Why can't an owner say - XYZ was a bad supplier in the same way that people detail dealerships, tyre manufactures, suspension manufactures. "i would steer away" from xyz? It happens all the time.

It needs to be one rule not one rule that is enforced now and then....


----------



## jamal (Nov 16, 2007)

Totally agree with you on this one Tim. If someone has had a bad experience with a particular tuning company it is only right for them to express their dealings with them on a forum. It is a place for others to know whats best and whats not and there are many tuners on here that a praised too, its pretty rare to hear of a bad experience but these things do happen so its only right for that individual to express their thoughts.

Im in a very similar situation, i want to have some things fitting by a good tuner and not spend thousands of my cash with a tuning company that'll do a bad job. Its good to hear good and bad points from tuners and im sure there hasn't been any comments stating not to go to a particular tuner.

Just my 2 pence 

Oh Tim, on another note, i've found a turbo :wink:


----------



## mighTy Tee (Jul 10, 2002)

Assuming this is the thread I believe it is, then a forum member has complained and voiced an opinion on a situation. The supplier has then replied to this with their side of the story.
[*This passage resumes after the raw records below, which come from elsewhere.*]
(* ===== verification/Chains.v ===== *)
(** * Hash tables of chains threaded through records

    Atoms, shapes and the properties of a shape are found through tables of
    buckets: a bucket holds the index of its first entry, each entry the
    index of the next one, and 0 ends a chain.  The predicate [table] says
    that the chains of such a table hold each hashed entry once, in its
    bucket; it is kept when an entry is linked or unlinked. *)
From S2P Require Import Prelude.

(** ** Chains threaded through an array

    [nx] gives the index that follows an entry; 0 ends a chain. *)

Fixpoint chain (nx : nat -> option nat) (h : nat) (l : list nat) : Prop :=
  match l with
  | [] => h = 0%nat
  | i :: l => h = i /\ i <> 0%nat /\ exists n, nx i = Some n /\ chain nx n l
  end.

Lemma chain_ext nx nx' l : forall h, (forall i, i ∈ l -> nx' i = nx i) -> chain nx h l -> chain nx' h l.
Proof.
  induction l as [|i l IH]; intros h Hext; [done|]. intros (-> & Hi & n & En & Hc). split_and!; [done|done|].
  exists n. rewrite Hext by (by left). split; [done|]. apply IH; [|done]. intros j Hj. apply Hext. by right.
Qed.

Lemma chain_nonzero nx l : forall h i, chain nx h l -> i ∈ l -> i <> 0%nat.
Proof.
  induction l as [|j l IH]; intros h i Hc Hi; [by apply elem_of_nil in Hi|].
  destruct Hc as (-> & Hj & n & _ & Hc). apply elem_of_cons in Hi as [->|Hi]; eauto.
Qed.

Lemma chain_zero nx l : chain nx 0 l -> l = [].
Proof. destruct l as [|i l]; [done|]. intros (? & ? & _). congruence. Qed.

Lemma chain_app nx l1 : forall h l2, chain nx h (l1 ++ l2) ->
  exists m, chain nx m l2 /\ forall nx' l2', (forall i, i ∈ l1 -> nx' i = nx i) -> chain nx' m l2' -> chain nx' h (l1 ++ l2').
Proof.
  induction l1 as [|i l1 IH]; intros h l2 Hc; [exists h; simpl in *; auto|].
  destruct Hc as (-> & Hi & n & En & Hc). destruct (IH n l2 Hc) as (m & Hm & Hrep). exists m. split; [done|].
  intros nx' l2' Hext Hl2. split_and!; [done|done|]. exists n. rewrite Hext by (by left). split; [done|].
  apply Hrep; [|done]. intros j Hj. apply Hext. by right.
Qed.

(** A hash table: bucket [j] is the chain of the entries [i] with
    [bk i = Some j]. *)
Definition table (nx bk : nat -> option nat) (hs : list nat) (cs : list (list nat)) : Prop :=
  Forall2 (chain nx) hs cs /\ (forall j c, cs !! j = Some c -> NoDup c) /\
  forall i j, bk i = Some j <-> exists c, cs !! j = Some c /\ i ∈ c.

Lemma table_bucket nx bk hs cs j h : table nx bk hs cs -> hs !! j = Some h ->
  exists c, cs !! j = Some c /\ chain nx h c /\ NoDup c.
Proof.
  intros (Hc & Hn & _) Hj. destruct (Forall2_lookup_l _ _ _ _ _ Hc Hj) as (c & Ec & Hch). eauto.
Qed.

Lemma table_lt nx bk hs cs i j : table nx bk hs cs -> bk i = Some j -> (j < length hs)%nat.
Proof.
  intros (Hc & _ & Hb) Hi. apply Hb in Hi as (c & Ec & _). apply Forall2_length in Hc. rewrite Hc.
  by eapply lookup_lt_Some.
Qed.

(** A new entry at the head of its bucket. *)
Lemma table_insert nx bk nx' bk' hs cs i j h : table nx bk hs cs -> hs !! j = Some h -> i <> 0%nat ->
  bk i = None -> bk' i = Some j -> (forall k, k <> i -> bk' k = bk k) ->
  nx' i = Some h -> (forall k, k <> i -> is_Some (bk k) -> nx' k = nx k) ->
  exists cs', table nx' bk' (<[j := i]> hs) cs'.
Proof.
  intros Ht Hj Hi Hbi Hbi' Hb Hni Hnx. destruct (table_bucket _ _ _ _ _ _ Ht Hj) as (c & Ec & Hch & Hnd).
  destruct Ht as (Hc & Hn & Hm). exists (<[j := i :: c]> cs).
  assert (Hin : forall k c', cs !! k = Some c' -> forall m, m ∈ c' -> m <> i /\ nx' m = nx m).
  { intros k c' Ek m Hmc. assert (Hbm : bk m = Some k) by (apply Hm; eauto).
    assert (m <> i) by congruence. split; [done|]. by apply Hnx; [|eexists]. }
  split_and!.
  - apply Forall2_insert.
    + apply Forall2_same_length_lookup. split; [by eapply Forall2_length|]. intros k h' c' Ek Ek'.
      eapply chain_ext; [|eapply Forall2_lookup_lr; eauto]. intros m Hmc. by eapply Hin.
    + split_and!; [done|done|]. exists h. split; [done|]. eapply chain_ext; [|done]. intros m Hmc. by eapply Hin.
  - intros k c' Ek. destruct (decide (k = j)) as [->|Hne].
    + rewrite list_lookup_insert_eq in Ek by (eapply lookup_lt_Some; eauto). simplify_eq. constructor; [|done].
      intros Hic. by destruct (Hin j c Ec i Hic).
    + rewrite list_lookup_insert_ne in Ek by done. eauto.
  - intros k j'. destruct (decide (k = i)) as [->|Hne].
    + rewrite Hbi'. split.
      * intros [= <-]. exists (i :: c). split; [|by left]. apply list_lookup_insert_eq. by eapply lookup_lt_Some.
      * intros (c' & Ec' & Hic). destruct (decide (j' = j)) as [->|Hne]; [done|].
        rewrite list_lookup_insert_ne in Ec' by done. by destruct (Hin _ _ Ec' _ Hic).
    + rewrite Hb, Hm by done. split; intros (c' & Ec' & Hkc).
      * destruct (decide (j' = j)) as [->|]; [|exists c'; by rewrite list_lookup_insert_ne].
        simplify_eq. exists (i :: c). split; [|by right]. apply list_lookup_insert_eq. by eapply lookup_lt_Some.
      * destruct (decide (j' = j)) as [->|]; [|rewrite list_lookup_insert_ne in Ec' by done; eauto].
        rewrite list_lookup_insert_eq in Ec' by (eapply lookup_lt_Some; eauto). simplify_eq.
        apply elem_of_cons in Hkc as [->|Hkc]; [done|]. eauto.
Qed.

(** An entry taken out of its bucket, whose chain [nx'] relinks. *)
Lemma table_remove nx bk nx' bk' hs cs i j c1 c2 h' : table nx bk hs cs -> cs !! j = Some (c1 ++ i :: c2) ->
  bk' i = None -> (forall k, k <> i -> bk' k = bk k) ->
  (forall k m, k <> i -> bk k = Some m -> m <> j -> nx' k = nx k) ->
  chain nx' h' (c1 ++ c2) ->
  table nx' bk' (<[j := h']> hs) (<[j := c1 ++ c2]> cs).
Proof.
  intros (Hc & Hn & Hm) Ej Hbi Hb Hnx Hch. pose proof (lookup_lt_Some _ _ _ Ej) as Hlt.
  assert (Hnd : NoDup (c1 ++ i :: c2)) by eauto.
  assert (Hni : i ∉ c1 ++ c2).
  { rewrite NoDup_app in Hnd. destruct Hnd as (_ & Hd & Hnd). apply NoDup_cons in Hnd as [Hi _].
    rewrite elem_of_app. intros [Hin|Hin]; [|done]. apply (Hd i Hin). by left. }
  assert (Hbij : bk i = Some j) by (apply Hm; eexists; split; [done|]; apply elem_of_app; right; by left).
  split_and!.
  - apply Forall2_same_length_lookup. rewrite !length_insert. split; [by eapply Forall2_length|]. intros k a b Ea Eb.
    destruct (decide (k = j)) as [->|Hne].
    + rewrite list_lookup_insert_eq in Eb by done. rewrite list_lookup_insert_eq in Ea by (erewrite Forall2_length; eauto). by simplify_eq.
    + rewrite list_lookup_insert_ne in Ea by done. rewrite list_lookup_insert_ne in Eb by done. eapply chain_ext; [|eapply Forall2_lookup_lr; eauto].
      intros m Hmb. assert (Hbm : bk m = Some k) by (apply Hm; eauto). apply (Hnx m k); [|done|done]. congruence.
  - intros k c Ek. destruct (decide (k = j)) as [->|Hne].
    + rewrite list_lookup_insert_eq in Ek by done. simplify_eq. rewrite <- Permutation_middle in Hnd. by apply NoDup_cons in Hnd as [_ Hnd].
    + rewrite list_lookup_insert_ne in Ek by done. eauto.
  - intros k j'. destruct (decide (k = i)) as [->|Hne].
    + rewrite Hbi. split; [done|]. intros (c & Ec & Hic). destruct (decide (j' = j)) as [->|Hne].
      * rewrite list_lookup_insert_eq in Ec by done. by simplify_eq.
      * rewrite list_lookup_insert_ne in Ec by done. assert (bk i = Some j') by (apply Hm; eauto). congruence.
    + rewrite Hb, Hm by done. destruct (decide (j' = j)) as [->|Hnj].
      * rewrite list_lookup_insert_eq by done. rewrite Ej. split; intros (c & Ec & Hkc); simplify_eq.
        { eexists. split; [done|]. rewrite elem_of_app, elem_of_cons in Hkc. rewrite elem_of_app. naive_solver. }
        { eexists. split; [done|]. rewrite elem_of_app in Hkc. rewrite elem_of_app, elem_of_cons. naive_solver. }
      * by rewrite list_lookup_insert_ne.
Qed.

Definition within (D : list nat) (f : nat -> option nat) (i : nat) : option nat := if decide (i ∈ D) then f i else None.

Lemma within_ext D D' f i : (i ∈ D <-> i ∈ D') -> within D f i = within D' f i.
Proof. intros H. unfold within. destruct (decide (i ∈ D)), (decide (i ∈ D')); tauto. Qed.

Lemma NoDup_below (l : list nat) n : NoDup l -> Forall (fun i => i < n)%nat l -> (length l <= n)%nat.
Proof.
  intros Hl Hn. rewrite <- (length_seq n 0). apply submseteq_length, NoDup_submseteq; [done|].
  intros i Hi. apply elem_of_seq. rewrite Forall_forall in Hn. specialize (Hn i Hi). lia.
Qed.

Definition power2 (n : nat) : Prop := exists k, n = (2 ^ k)%nat.

(** The bucket of a hash in a table whose size is a power of two. *)
Lemma mask_lt h n : power2 n -> (Z.to_nat (Z.land h (Z.of_nat n - 1)) < n)%nat.
Proof.
  intros [k ->]. rewrite Nat2Z.inj_pow, land_pow2_pred by lia. change (Z.of_nat 2) with 2.
  pose proof (pow2_pos (Z.of_nat k) ltac:(lia)) as Hp. pose proof (Z.mod_pos_bound h _ Hp) as Hm.
  apply Nat2Z.inj_lt. rewrite Z2Nat.id, Nat2Z.inj_pow by lia. simpl. lia.
Qed.

(** All entries but [i]. *)
Definition others (i : nat) (f : nat -> option nat) (k : nat) : option nat := if decide (k = i) then None else f k.

Lemma table_ext nx nx' bk bk' hs cs : (forall i, is_Some (bk i) -> nx' i = nx i) -> (forall i, bk' i = bk i) ->
  table nx bk hs cs -> table nx' bk' hs cs.
Proof.
  intros Hn Hb (H1 & H2 & H3). split_and!; [|done|intros i j; by rewrite Hb].
  apply Forall2_same_length_lookup. split; [by eapply Forall2_length|]. intros j h c Ej Ej'.
  eapply chain_ext; [|eapply Forall2_lookup_lr; eauto]. intros i Hi. apply Hn. exists j. apply H3. eauto.
Qed.

Lemma NoDup_concat (cs : list (list nat)) : (forall j c, cs !! j = Some c -> NoDup c) ->
  (forall j j' c c' i, cs !! j = Some c -> cs !! j' = Some c' -> i ∈ c -> i ∈ c' -> j = j') -> NoDup (concat cs).
Proof.
  induction cs as [|c cs IH]; intros Hn Hd; [constructor|]. simpl. apply NoDup_app. split_and!.
  - by apply (Hn 0%nat).
  - intros i Hi Hc. apply list_elem_of_In, in_concat in Hc as (c' & Hc' & Hi'). rewrite <- list_elem_of_In in Hc'. rewrite <- list_elem_of_In in Hi'.
    apply list_elem_of_lookup in Hc' as [j Hj]. by specialize (Hd 0%nat (S j) c c' i eq_refl Hj Hi Hi').
  - apply IH; [intros j c' Hj; by apply (Hn (S j))|]. intros j j' a b i Hj Hj' Ha Hb.
    specialize (Hd (S j) (S j') a b i Hj Hj' Ha Hb). lia.
Qed.

Lemma elem_of_concat {A} (cs : list (list A)) i : i ∈ concat cs <-> exists j c, cs !! j = Some c /\ i ∈ c.
Proof.
  rewrite list_elem_of_In, in_concat. split.
  - intros (c & Hc & Hi). rewrite <- list_elem_of_In in Hc. rewrite <- list_elem_of_In in Hi. apply list_elem_of_lookup in Hc as [j Hj]. by exists j, c.
  - intros (j & c & Hj & Hi). exists c. rewrite <- !list_elem_of_In. split; [by eapply list_elem_of_lookup_2|done].
Qed.

(** Empty buckets are a table of nothing. *)
Lemma table_empty nx bk n : (forall i, bk i = None) -> table nx bk (replicate n 0%nat) (replicate n []).
Proof.
  intros Hb. split_and!.
  - apply Forall2_replicate. done.
  - intros j c Hj. apply lookup_replicate in Hj as [-> _]. constructor.
  - intros i j. rewrite Hb. split; [done|]. intros (c & Hc & Hi). apply lookup_replicate in Hc as [-> _]. by apply elem_of_nil in Hi.
Qed.


(** ** Unlinking *)

Lemma NoDup_split_elem (c1 c2 : list nat) i : NoDup (c1 ++ i :: c2) -> i ∉ c1 /\ i ∉ c2.
Proof.
  intros (_ & Hd & Hn)%NoDup_app. apply NoDup_cons in Hn as [H2 _]. split; [|done]. intros H1. apply (Hd i H1). by left.
Qed.

(** The chain of an entry, split there. *)
Lemma table_split nx bk hs cs i j : table nx bk hs cs -> bk i = Some j ->
  exists h c1 c2, hs !! j = Some h /\ cs !! j = Some (c1 ++ i :: c2) /\ chain nx h (c1 ++ i :: c2) /\ NoDup (c1 ++ i :: c2).
Proof.
  intros (Hc & Hn & Hb) Hi. apply Hb in Hi as (c & Ec & Hic). apply list_elem_of_split in Hic as (c1 & c2 & ->).
  destruct (Forall2_lookup_r _ _ _ _ _ Hc Ec) as (h & Eh & Hch). exists h, c1, c2. eauto.
Qed.

Lemma chain_next nx h c1 c2 i n : chain nx h (c1 ++ i :: c2) -> nx i = Some n -> chain nx n c2.
Proof.
  intros Hc Hn. destruct (chain_app nx c1 h _ Hc) as (m & (-> & _ & n' & En & Hc2) & _). congruence.
Qed.

(** The first entry of its bucket leaves it. *)
Lemma table_unlink_head nx bk nx' bk' hs cs i j n : table nx bk hs cs -> hs !! j = Some i -> bk i = Some j -> nx i = Some n ->
  bk' i = None -> (forall k, k <> i -> bk' k = bk k) -> (forall k, k <> i -> is_Some (bk k) -> nx' k = nx k) ->
  exists cs', table nx' bk' (<[j := n]> hs) cs'.
Proof.
  intros Ht Hj Hb Hn Hbi Hbk Hnx. destruct (table_split nx bk hs cs i j Ht Hb) as (h & c1 & c2 & Eh & Ec & Hc & Hnd).
  assert (h = i) as -> by congruence. destruct (NoDup_split_elem _ _ _ Hnd) as [Hn1 Hn2].
  assert (c1 = []) as ->. { destruct c1 as [|a c1]; [done|]. destruct Hc as (-> & _). set_solver. }
  exists (<[j := [] ++ c2]> cs). apply (table_remove nx bk nx' bk' hs cs i j [] c2 n); try done.
  - intros k m Hk Hm _. apply Hnx; [done|eauto].
  - eapply chain_ext; [|by eapply (chain_next nx i [])]. intros k Hk. apply Hnx; [set_solver|]. exists j. apply Ht. eexists. split; [exact Ec|]. set_solver.
Qed.

(** The entry that follows [k] leaves its bucket. *)
Lemma table_unlink_mid nx bk nx' bk' hs cs i k j n : table nx bk hs cs -> bk i = Some j -> bk k = Some j -> nx k = Some i -> nx i = Some n ->
  i <> 0%nat -> bk' i = None -> (forall a, a <> i -> bk' a = bk a) -> nx' k = Some n ->
  (forall a, a <> i -> a <> k -> is_Some (bk a) -> nx' a = nx a) -> exists cs', table nx' bk' hs cs'.
Proof.
  intros Ht Hbi Hbk Hnk Hni Hi0 Hbi' Hb' Hnk' Hnx. destruct (table_split nx bk hs cs k j Ht Hbk) as (h & c0 & c & Eh & Ec & Hc & Hnd).
  pose proof (chain_next nx h c0 c k i Hc Hnk) as Hci. destruct c as [|i' c2]; [simpl in Hci; lia|]. destruct Hci as (<- & _ & n' & En' & Hc2).
  assert (n' = n) as -> by congruence. destruct (NoDup_split_elem _ _ _ Hnd) as [Hk0 Hk2].
  assert (Hsplit : c0 ++ k :: i :: c2 = (c0 ++ [k]) ++ i :: c2) by (by rewrite <- (assoc_L (++))). rewrite Hsplit in Ec, Hnd.
  destruct (NoDup_split_elem _ _ _ Hnd) as [Hi1 Hi2].
  assert (Hbc : forall a, a ∈ (c0 ++ [k]) ++ i :: c2 -> is_Some (bk a)) by (intros a Ha; exists j; apply Ht; eauto).
  exists (<[j := (c0 ++ [k]) ++ c2]> cs). rewrite <- (list_insert_id hs j h Eh). apply (table_remove nx bk nx' bk' hs cs i j (c0 ++ [k]) c2 h); try done.
  - intros a m Ha Hm Hmj. apply Hnx; [done| |eauto]. congruence.
  - rewrite <- (assoc_L (++)). simpl. destruct (chain_app nx c0 h _ Hc) as (m & Hm & Hrep). destruct Hm as (-> & Hk00 & _). apply Hrep.
    + intros a Ha. apply Hnx; [set_solver|set_solver|]. apply Hbc. set_solver.
    + split_and!; [done|done|]. exists n. split; [done|]. eapply chain_ext; [|exact Hc2]. intros a Ha. apply Hnx; [set_solver|set_solver|]. apply Hbc. set_solver.
Qed.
After this there was some mud thrown and the thread was locked.

However the thread is still there to be read by all and sundry. The TTF have not protected the supplier (or the customer) by removing the thread and we can all draw our own conclusions without all and sundry wading into what was fast becoming a slanging match.

I personally do not see any problem with this.


----------



## jammyd (Oct 11, 2008)

Please also take into context this issue.

The user came on here to complain about an issue he had.
The issue was with an S3 not a TT. 
The user joined today, so intent can be seen that this is just a place he could use to start a defamatory outburst.
The issue, as mentioned in the post is being looked at legally, therefore the forum, under the law is not the place this should take place.

As mentioned before, I think the forum should be a place for good and bad, If I had a bad experience, I would voice it on here, once, I had finished taking it up with the supplier. We would never want to restrict what can and can not be said, but it has to be in the interests of all involved ( and once it is on the forum TTF is involved) that this is moderated.

Try going on to Money Saving Expert and slagging off your bank, see how quick you post would be removed if it was similar to this case... ( Other forums are available! )


----------



## rustyintegrale (Oct 1, 2006)

mighTy Tee said:


> After this there was some mud thrown and the thread was locked.


I didn't see any mud thrown... :?

However I can see why the thread was buttoned up. If there is an on-going dispute between a customer and a tuner it is only right that it be settled privately. However if the tuner has decided to wash his hands of it then what recourse does the customer have? He can go through the courts (which costs and is time-consuming) or he can post a truthful account of what happened here in the hope that the tuner will respond.

Clearly that has happened and hopefully it will have brought both parties to the table to settle their differences. But again that should be allowed to happen in private. No amount of ringside encouragement will bring it to a satisfactory conclusion. It just needs to be sorted out between the two sides.

I'd like to think that the outcome will be published here. It's the only way we, as customers can make informed choices about the suppliers we choose... :wink:

cheers

Rich


----------



## mighTy Tee (Jul 10, 2002)

rustyintegrale said:


> mighTy Tee said:
> 
> 
> > After this there was some mud thrown and the thread was locked.
> ...


I thought the thread referenced was a TT not S3 so ignore....


----------



## rustyintegrale (Oct 1, 2006)

mighTy Tee said:


> I thought the thread referenced was a TT not S3 so ignore....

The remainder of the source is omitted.